Or is it time to blame the victims instead of the hacker?
So the so-called Twitter hack, actually a hack of Google Apps accounts belonging to an employee of Twitter, happened because a Twitter co-founder's password for Google Apps was guessed. This allowed the malicious hacker access to the co-founder's personal information, including details on his wife's computer.
According to Andy Cordial, managing director of Origin Storage, "Our observations suggest that a number of companies and their staff are being forced down the cloud computing route and are having to adapt their IT security systems on the fly," Cordial says. "We have had concerns about this rate of change in the business sector for some time and, with all the data breaches occurring on the cloud front, it's obvious that the chickens are now coming home to roost," he added.

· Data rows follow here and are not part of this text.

Definition hex_nibble (c : Z) : result DecodeError Z :=
  if (48 <=? c) && (c <=? 57) then Ok (c - 48)
  else if (97 <=? c) && (c <=? 102) then Ok (c - 97 + 10)
  else if (65 <=? c) && (c <=? 70) then Ok (c - 65 + 10)
  else Err InvalidChar.

(** The loop over [bytes.chunks(2)]. *)
Fixpoint hex_chunks (l : list Z) : result DecodeError (list Z) :=
  match l with
  | c0 :: c1 :: r =>
      hi ← hex_nibble c0; lo ← hex_nibble c1;
      rest ← hex_chunks r;
      Ok (Z.lor (wshl 8 hi 4) lo :: rest)
  | _ => Ok []
  end.

Definition hex_decode (s : list Z) : result DecodeError (list Z) :=
  if negb (zlen s mod 2 =? 0) then Err InvalidLength else hex_chunks s.

Definition hex_encode (bs : list Z) : list Z :=
  flat_map (fun b => [NIBBLES !!! Z.to_nat (Z.shiftr b 4); NIBBLES !!! Z.to_nat (Z.land b 0x0f)]) bs.

(** The state of a base32/base64 decoding loop. *)
Record radix := mkRadix { rx_buf : Z; rx_bits : Z; rx_out : list Z; rx_padded : bool }.
Definition radix0 : radix := mkRadix 0 0 [] false.

(** [buf = (buf << k) | v; bits += k; if bits >= 8 { ... }] on a w-bit [buf]. *)
Definition push_bits (w k : Z) (st : radix) (v : Z) : radix :=
  let buf := Z.lor (wshl w (rx_buf st) k) v in
  let bits := rx_bits st + k in
  if 8 <=? bits then
    mkRadix buf (bits - 8) (rx_out st ++ [Z.land (Z.shiftr buf (bits - 8)) 0xff]) (rx_padded st)
  else mkRadix buf bits (rx_out st) (rx_padded st).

Gee, that makes one feel so much better about the security of Twitter. And Google Apps.
Evan Williams, the co-founder whose wife’s Gmail account was compromised, assured the now-notorious blog, TechCrunch, that this had no effect on the security of Twitter. But as Cordial points out, if Twitter had paid more attention to security “rather than apparently going for user growth at any cost, it wouldn’t be in the embarrassing situation it is now.”
Adding encryption to a company's data storage, whether in the cloud or not, Cordial says, will ensure that data at rest, as well as on the move, is protected from prying eyes. And applying a secure password best practice on top of corporate encryption policies couldn't hurt. Can anyone say “ilovetwitter123”?
Then again, it was personal accounts, not corporate accounts, as I understand it, that were hacked. So how much culpability should Williams take on? In the future, will we blame the victim of computer hacking rather than the hacker?
Adding an interesting ethical twist to the entire situation, TechCrunch published parts of the information revealed in the hacked accounts. They managed to maintain, at least in their eyes, a sense of integrity by not publishing leaked documents naming people who’d interviewed for jobs at Twitter, and other such sensitive documents.
Ah cloud computing…such a beautiful concept. This recent news is not going to make the lovely, nebulous technology any new friends.